John Martin (1798¬–1854), The Great Day of His Wrath (c. 1853).
The painting focuses upon a cataclysmic upheaval of geology – the natural world’s response to the impenitents’ plea for ‘the mountains and rocks, Fall on us, and hide us from the face of him that sitteth on the throne, and from the wrath of the Lamb’ (Revelation 6.16). The predominantly Christian and fundamentalist consensus of the artists’ day believed that these events (the one from biblical history the other from biblical prophecy) were not mythic but actual. Moreover, the disasters were profoundly meaningful – visited upon the earth to warn those who live in the period between those two great disasters to repent and order their lives before God. Thus, in contrast to the perceived response to today’s climatic jeopardy, the call was for a moral and spiritual, rather than an ecological or environmental, reformation.
Danby’s, Martin’s and the tsunami’s décollage of civilisation appear curiously amalgamated by sculptor and installation artist David Mach’s (b. 1956), in his exhibition Precious Light (2011). Mach explores themes and the legacy of the Authorised (King James) Bible in its 400th year on a scale commensurate with the paintings of his nineteenth century predecessors. He re-engages the naturalised religious terror and the visual tradition of biblical, apocalyptic images in photographic collages that show a world flying apart and landscapes comprising debris. The works are extrapolative envisioning of bleak possibilities in the light of our present predicament. In contrast to Martin’s proposition, Mach’s vision does not proceed from a fundamentalist anticipation that these things shall surely come to pass. Instead, like biblical visions of impending judgement (described in many of the prophetic books of the Old Testament (or Torah)), the outcomes can be averted if the people amend their ways. As such, his images embody the principle of uncertainty: they allude to a crisis of choice leading to alternative scenarios.
Today, within contemporary culture, there seems to be numerous avenues through which these scenarios continue to be replayed; films such as 2012 and The Day After Tomorrow rehearse the apocalypse in digital form. Hollywood has seen that there is profit to be made in exploiting public anxiety about climate change and re-packaged the familiar disaster movie narrative in terms of catastrophic floods, earthquakes and tsunami. Similarly, news images of real environmental disasters, such as the footage from the Gulf of Mexico oil spill, add to the ‘climate’ of growing environmental crisis that informs and frames our lives.

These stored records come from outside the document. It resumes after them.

(** X29.  [deposit_one] in binary64, on a pool with weights.  It throws
    [std::invalid_argument], leaving the pool as it was, unless one entry
    of the map alone compares unequal to zero and that entry is not less
    than zero.  For such an entry [(t, a)] it throws [std::out_of_range],
    the pool again untouched, when [t] has no balance; and when [t] has
    the balance [b] it returns [(a * SUPPLY) / b], rounded as the program
    rounds it, leaves [b + a] as the balance of [t] and does not write
    [shares_issued]. *)
Theorem ieee_deposit_one_contract (amount_in : Ieee.dmap) (p : Ieee.InfinityPool) :
  Ieee.weights p <> [] ->
  Ieee.is_map amount_in ->
  (~ (exists t a, Ieee.only_nonzero amount_in t a /\ ltb a zero = false) ->
   Ieee.deposit_one pow amount_in p = (Err InvalidArgument, p)) /\
  (forall t a,
     Ieee.only_nonzero amount_in t a -> ltb a zero = false ->
     match Ieee.find (Ieee.balances p) t with
     | None => Ieee.deposit_one pow amount_in p = (Err OutOfRange, p)
     | Some b =>
         exists p',
           Ieee.deposit_one pow amount_in p =
             (Ok (div (mul a Ieee.SUPPLY) b), p') /\
           Ieee.find (Ieee.balances p') t = Some (add b a) /\
           Ieee.shares_issued p' = Ieee.shares_issued p
     end).
Proof.
  intros Hw Hm.
  assert (G : forall k : bool -> Ieee.M float,
            Ieee.bind Ieee.weights_empty k p = k false p).
  { intros k; unfold Ieee.weights_empty, Ieee.bind, Ieee.get, Ieee.ret.
    destruct (Ieee.weights p); [contradiction | reflexivity]. }
  assert (Run : forall t a,
            Ieee.only_nonzero amount_in t a -> ltb a zero = false ->
            Ieee.deposit_one pow amount_in p =
            Ieee.bind (Ieee.balances_at t) (fun b =>
            Ieee.bind (Ieee.balances_at t) (fun b' =>
            Ieee.bind (Ieee.modify (fun q =>
              Ieee.with_balances (Ieee.replace (Ieee.balances q) t (add b' a)) q)) (fun _ =>
            Ieee.bind (Ieee.set_invariant pow) (fun _ =>
            Ieee.ret (div (mul a Ieee.SUPPLY) b))))) p).
  { intros t a Ho Hn.
    destruct (ieee_only_count_one _ _ _ Ho) as [Hc Hf].
    assert (Ha : Ieee.find amount_in t = Some a).
    { destruct Ho as (l1 & l2 & E & _); subst amount_in; apply ieee_find_middle, Hm. }
    unfold Ieee.deposit_one; rewrite G, Hc, Hf; cbn [Nat.eqb negb].
    unfold Ieee.bind at 1, Ieee.at_ at 1; rewrite Ha.
    unfold Ieee.ret at 1; rewrite Hn; reflexivity. }
  split.
  - intros Hnot; unfold Ieee.deposit_one; rewrite G.
    destruct (Nat.eqb (Ieee.count_nonzero amount_in) 1) eqn:Ec; cbn [negb];
      [| reflexivity].
    apply Nat.eqb_eq in Ec.
    destruct (ieee_count_one_only _ Ec) as (t & a & Hf & Ho).
    assert (Ha : Ieee.find amount_in t = Some a).
    { destruct Ho as (l1 & l2 & E & _); subst amount_in; apply ieee_find_middle, Hm. }
    rewrite Hf.
    unfold Ieee.bind at 1, Ieee.at_ at 1; rewrite Ha; unfold Ieee.ret at 1.
    destruct (ltb a zero) eqn:El; [reflexivity |].
    exfalso; apply Hnot; exists t, a; split; assumption.
  - intros t a Ho Hn; rewrite (Run t a Ho Hn).
    destruct (Ieee.find (Ieee.balances p) t) as [b |] eqn:Fb.
    + unfold Ieee.bind at 1, Ieee.balances_at at 1.
      unfold Ieee.bind at 1, Ieee.get at 1, Ieee.at_ at 1; rewrite Fb.
      unfold Ieee.ret at 1.
      unfold Ieee.bind at 1, Ieee.balances_at at 1.
      unfold Ieee.bind at 1, Ieee.get at 1, Ieee.at_ at 1; rewrite Fb.
      unfold Ieee.ret at 1.
      unfold Ieee.bind at 1, Ieee.modify at 1.
      set (q := Ieee.with_balances _ p).
      destruct (ieee_set_invariant_keeps q) as (i & p' & H & Hs & Hb).
      exists p'; unfold Ieee.bind; rewrite H; split; [reflexivity |].
      split; [| exact Hs].
      apply Hb; unfold q; simpl; apply (ieee_find_replace_same _ _ _ _ Fb).
    + unfold Ieee.bind at 1, Ieee.balances_at at 1.
      unfold Ieee.bind at 1, Ieee.get at 1, Ieee.at_ at 1; rewrite Fb.
      reflexivity.
Qed.

End Binary64.

Section Binary64Example.

Import PrimFloat.
Open Scope string_scope.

Contemporary art and climate change
Some of the earliest artistic responses to climate change developed through organisations such as the British Antarctic Surveys Writers and Artists Programme and Cape Farewell, committed to giving shared experience of threatened landscapes in order to foster collaboration between artists and scientists. Artists Heather Ackroyd and Dan Harvey participated in expeditions to Svalbard with the organisation and are an interesting example to consider in terms of the nature and viability of these collaborations, as their methodology is fundamentally interdisciplinary. Earlier work by the artists involved collaboration with scientists at IGER (Institute of Grassland and Environmental Research) at Aberystwyth University, who were working on crop trials and the viability of stay-green grass.

Heather Ackroyd and Dan Harvey Sunbathers (2000)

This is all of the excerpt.